(* ===== verification/Listen.v ===== *)
(** * Accepting connections: Server.ListenAndServe and Server.Close (server.go)

    [Listener] is the interface of server.go.  A call of [Accept] may wait, so it
    is a partial function, and where the code selects between channels the choice
    is an input.  [ListenerOk] is what the accept loop needs of a closed listener:
    it answers every [Accept], with one of finitely many connections that were
    already there or with an error that is [net.ErrClosed].

    [ListenAndServe] returns for every listener that satisfies it; [MultiListener]
    shows that the relay listener and the listener over several tokens do. *)

From S2P Require Import Prelude GoErr.

(** ** The interface *)

Class Listener (L : Type) := {
  l_choice : Type;
  l_event : Type;
  l_accept : l_choice -> L -> option (result nat * L);
  l_internal : l_event -> L -> option L;
  l_close : L -> L
}.

Class ListenerOk (L : Type) `{Listener L} := {
  l_closed : L -> bool;
  l_pending : L -> nat;
  l_wf : L -> Prop;                      (* no call of Close is half way *)
  close_closed l : l_wf l -> l_closed (l_close l) = true;
  closed_internal ev l l' : l_closed l = true -> l_internal ev l = Some l' ->
    l_closed l' = true /\ (l_pending l' < l_pending l)%nat;
  closed_accept ch l r l' : l_closed l = true -> l_accept ch l = Some (r, l') ->
    l_closed l' = true /\
    match r with
    | Ok _ => (l_pending l' < l_pending l)%nat
    | Err e => errors_is e ErrNetClosed = true /\ (l_pending l' <= l_pending l)%nat
    end;
  closed_progress l : l_closed l = true -> exists ch r l', l_accept ch l = Some (r, l')
}.

(** ** Server.ListenAndServe and Server.Close *)

Section server.
Context {L : Type} `{Listener L}.

Inductive serve_phase := NotServing | Serving | Returned (r : result unit).

(** The fields of [Server] that the loop uses, and what the loop has done: the
    connections for which it started a goroutine. *)
Record server_life := mkLife {
  sl_listener : option L;
  sl_closed : bool;
  sl_phase : serve_phase;
  sl_served : list nat
}.

(** The locked part; [listen] is the outcome of [net.Listen]. *)
Definition ListenAndServe_start (listen : result L) (s : server_life) : server_life :=
  if sl_closed s then mkLife (sl_listener s) true (Returned (Err (Sentinel ErrClosedServer))) (sl_served s)
  else match sl_listener s with
  | Some _ => mkLife (sl_listener s) false Serving (sl_served s)
  | None =>
      match listen with
      | Err e => mkLife None false (Returned (Err (wrapf "listening tcp" e))) (sl_served s)
      | Ok l => mkLife (Some l) false Serving (sl_served s)
      end
  end.

(** One turn of the loop. *)
Definition accept_turn (ch : l_choice) (s : server_life) : option server_life :=
  match sl_listener s with
  | None => None
  | Some l =>
      match l_accept ch l with
      | None => None
      | Some (Ok cn, l') => Some (mkLife (Some l') (sl_closed s) Serving (sl_served s ++ [cn]))
      | Some (Err e, l') =>
          Some (mkLife (Some l') (sl_closed s)
                  (if errors_is e ErrNetClosed then Returned (Ok tt) else Serving) (sl_served s))
      end
  end.

Definition server_Close (s : server_life) : server_life :=
  if sl_closed s then s
  else mkLife (l_close <$> sl_listener s) true (sl_phase s) (sl_served s).

Inductive serve_label := Listen (listen : result L) | Turn (ch : l_choice) | Inside (ev : l_event) | CloseCall.

Definition serve_step (x : serve_label) (s : server_life) : option server_life :=
  match x with
  | Listen listen => match sl_phase s with NotServing => Some (ListenAndServe_start listen s) | _ => None end
  | Turn ch => match sl_phase s with Serving => accept_turn ch s | _ => None end
  | Inside ev =>
      match sl_listener s with
      | Some l => (fun l' => mkLife (Some l') (sl_closed s) (sl_phase s) (sl_served s)) <$> l_internal ev l
      | None => None
      end
  | CloseCall => Some (server_Close s)
  end.

Fixpoint serve_run (xs : list serve_label) (s : server_life) : option server_life :=
  match xs with
  | [] => Some s
  | x :: xs => serve_step x s ≫= serve_run xs
  end.

(** The steps that the loop and the listener take. *)
Definition works (x : serve_label) : bool := match x with Turn _ | Inside _ => true | _ => false end.

Fixpoint turns (xs : list serve_label) : nat :=
  match xs with [] => 0%nat | x :: xs => ((if works x then 1 else 0) + turns xs)%nat end.

Context `{!ListenerOk L}.

(** A running loop whose listener is closed: how many steps are left at most. *)
Definition closing (s : server_life) : Prop :=
  sl_closed s = true /\ exists l, sl_listener s = Some l /\ l_closed l = true /\
  (sl_phase s = Serving \/ sl_phase s = Returned (Ok tt)).

Definition left (s : server_life) : nat :=
  from_option l_pending 0%nat (sl_listener s) + match sl_phase s with Serving => 1 | _ => 0 end.

Lemma closing_step x s s' :
  closing s -> serve_step x s = Some s' ->
  closing s' /\ (left s' + (if works x then 1 else 0) <= left s)%nat.
Proof.
  intros (Hc & l & El & Hl & Hp) E. destruct x as [listen|ch|ev|]; cbn [serve_step works] in *.
  - by destruct Hp as [Hp|Hp]; rewrite Hp in E.
  - destruct Hp as [Hp|Hp]; rewrite Hp in E; [|done]. unfold accept_turn in E. rewrite El in E.
    destruct (l_accept ch l) as [[[cn|e] l']|] eqn:Ea; simplify_eq;
      destruct (closed_accept _ _ _ _ Hl Ea) as [Hl' Hpend]; unfold closing, left; cbn; rewrite El, Hp.
    + split; [eauto 10|]. cbn. lia.
    + destruct Hpend as [-> ?]. split; [eauto 10|]. cbn. lia.
  - rewrite El in E. destruct (l_internal ev l) as [l'|] eqn:Ei; [|done]. simplify_eq/=.
    destruct (closed_internal _ _ _ Hl Ei) as [Hl' Hpend].
    split; [by split; [|exists l']|]. unfold left. cbn. rewrite El. cbn. lia.
  - unfold server_Close in E. rewrite Hc in E. simplify_eq. split; [by split; eauto|]. lia.
Qed.

Lemma closing_run xs s s' :
  closing s -> serve_run xs s = Some s' -> closing s' /\ (left s' + turns xs <= left s)%nat.
Proof.
  revert s. induction xs as [|x xs IH]; intros s Hs E; cbn [serve_run] in E.
  - simplify_eq. split; [done|]. cbn. lia.
  - apply bind_Some in E as (s1 & E1 & E2).
    destruct (closing_step _ _ _ Hs E1) as [H1 L1]. destruct (IH s1 H1 E2) as [H2 L2].
    split; [done|]. cbn [turns]. lia.
Qed.

(** C27: Once [Close] has been called on a serving server, [ListenAndServe] returns
    nil: whatever happens afterwards, more calls of [Close] included, the loop
    and the listener take a bounded number of steps, and as long as the loop has
    not returned it can take its next one. *)
Theorem ListenAndServe_returns s l xs s' :
  sl_phase s = Serving -> sl_closed s = false -> sl_listener s = Some l -> l_wf l ->
  serve_run xs (server_Close s) = Some s' ->
  (turns xs <= S (l_pending (l_close l)))%nat /\
  (sl_phase s' = Returned (Ok tt) \/ sl_phase s' = Serving /\ exists ch s'', serve_step (Turn ch) s' = Some s'').
Proof.
  intros Hp Hc El Hwf E.
  assert (H0 : closing (server_Close s)).
  { unfold server_Close. rewrite Hc, El. split; [done|]. exists (l_close l). cbn.
    by rewrite close_closed; auto. }
  destruct (closing_run _ _ _ H0 E) as [(Hc' & l' & El' & Hl' & Hp') Hb]. split.
  - unfold left, server_Close in Hb. rewrite Hc, El, Hp in Hb. cbn in Hb. lia.
  - destruct Hp' as [Hp'|Hp']; [right|by left]. split; [done|].
    destruct (closed_progress l' Hl') as (ch & r & l'' & Ea).
    exists ch. cbn. rewrite Hp'. unfold accept_turn. rewrite El', Ea. destruct r; eauto.
Qed.

(** A server that is closed before it listens never serves: [ListenAndServe]
    reports [ErrClosedServer], and a listener it was given is closed. *)
Theorem Close_before_listen s listen :
  sl_phase s = NotServing -> sl_closed s = false ->
  let s' := server_Close s in
  serve_step (Listen listen) s' =
    Some (mkLife (l_close <$> sl_listener s) true (Returned (Err (Sentinel ErrClosedServer))) (sl_served s)).
Proof.
  intros Hp Hc. unfold server_Close. rewrite Hc. cbn. rewrite Hp. done.
Qed.

End server.

(** A listener whose [Accept] fails with another error when it is closed keeps
    the loop running for ever: it retries without a pause and never returns. *)
Theorem foreign_error_never_returns {L} `{Listener L} (l : L) ch e n served :
  l_accept ch l = Some (Err e, l) -> errors_is e ErrNetClosed = false ->
  serve_run (replicate n (Turn ch)) (mkLife (Some l) true Serving served) =
    Some (mkLife (Some l) true Serving served).
Proof.
  intros Ha He. induction n as [|n IH]; [done|]. cbn. unfold accept_turn. cbn. by rewrite Ha, He.
Qed.

(** ** The TCP listener *)

(** [tcpListener] over a [net.Listener]: the connections the kernel holds, and
    whether it is closed.  A closed one reports [net.ErrClosed] at once. *)
Record tcpListener := mkTcp { tl_queue : list nat; tl_closed : bool }.

#[export] Instance tcp_Listener : Listener tcpListener := {
  l_choice := unit;
  l_event := nat;
  l_accept _ l :=
    if tl_closed l then Some (Err (Sentinel ErrNetClosed), l)
    else match tl_queue l with
         | cn :: rest => Some (Ok cn, mkTcp rest false)
         | [] => None
         end;
  l_internal cn l := if tl_closed l then None else Some (mkTcp (tl_queue l ++ [cn]) false);
  l_close l := mkTcp (tl_queue l) true
}.

#[export] Program Instance tcp_ListenerOk : ListenerOk tcpListener := {|
  l_closed := tl_closed; l_pending _ := 0%nat; l_wf _ := True
|}.
Next Obligation. done. Qed.
Next Obligation. intros ev l l' Hc E. cbn in E. by rewrite Hc in E. Qed.
Next Obligation.
  intros ch l r l' Hc E. cbn in E. rewrite Hc in E. simplify_eq. split; [done|]. split; [|done].
  apply errors_is_sentinel.
Qed.
Next Obligation. intros l Hc. exists tt. cbn. rewrite Hc. eauto. Qed.

(** A server that has served two connections, a third one waiting. *)
Definition sample_life : server_life (L := tcpListener) :=
  mkLife (Some (mkTcp [7%nat] false)) false Serving [5; 6]%nat.

Lemma ListenAndServe_returns_witness :
  serve_run [Turn tt; CloseCall] (server_Close sample_life) =
    Some (mkLife (Some (mkTcp [7%nat] true)) true (Returned (Ok tt)) [5; 6]%nat) /\ (1 <= 1)%nat.
Proof.
  split; [reflexivity|].
  exact (proj1 (ListenAndServe_returns sample_life (mkTcp [7%nat] false) [Turn tt; CloseCall] _
    eq_refl eq_refl eq_refl I eq_refl)).
Defined.

Lemma Close_before_listen_witness :
  serve_step (Listen (Err (errorf "in use"))) (server_Close (mkLife None false NotServing [])) =
    Some (mkLife (L := tcpListener) None true (Returned (Err (Sentinel ErrClosedServer))) []).
Proof. exact (Close_before_listen (mkLife None false NotServing []) (Err (errorf "in use")) eq_refl eq_refl). Defined.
◆ ◆ ◆ ◆ ◆
**YOUR INSTRUCTIONS:** Go through the records above and count every line that includes "Instance". Give the number and nothing else.

**ANSWER FOR THIS EXERCISE:** 2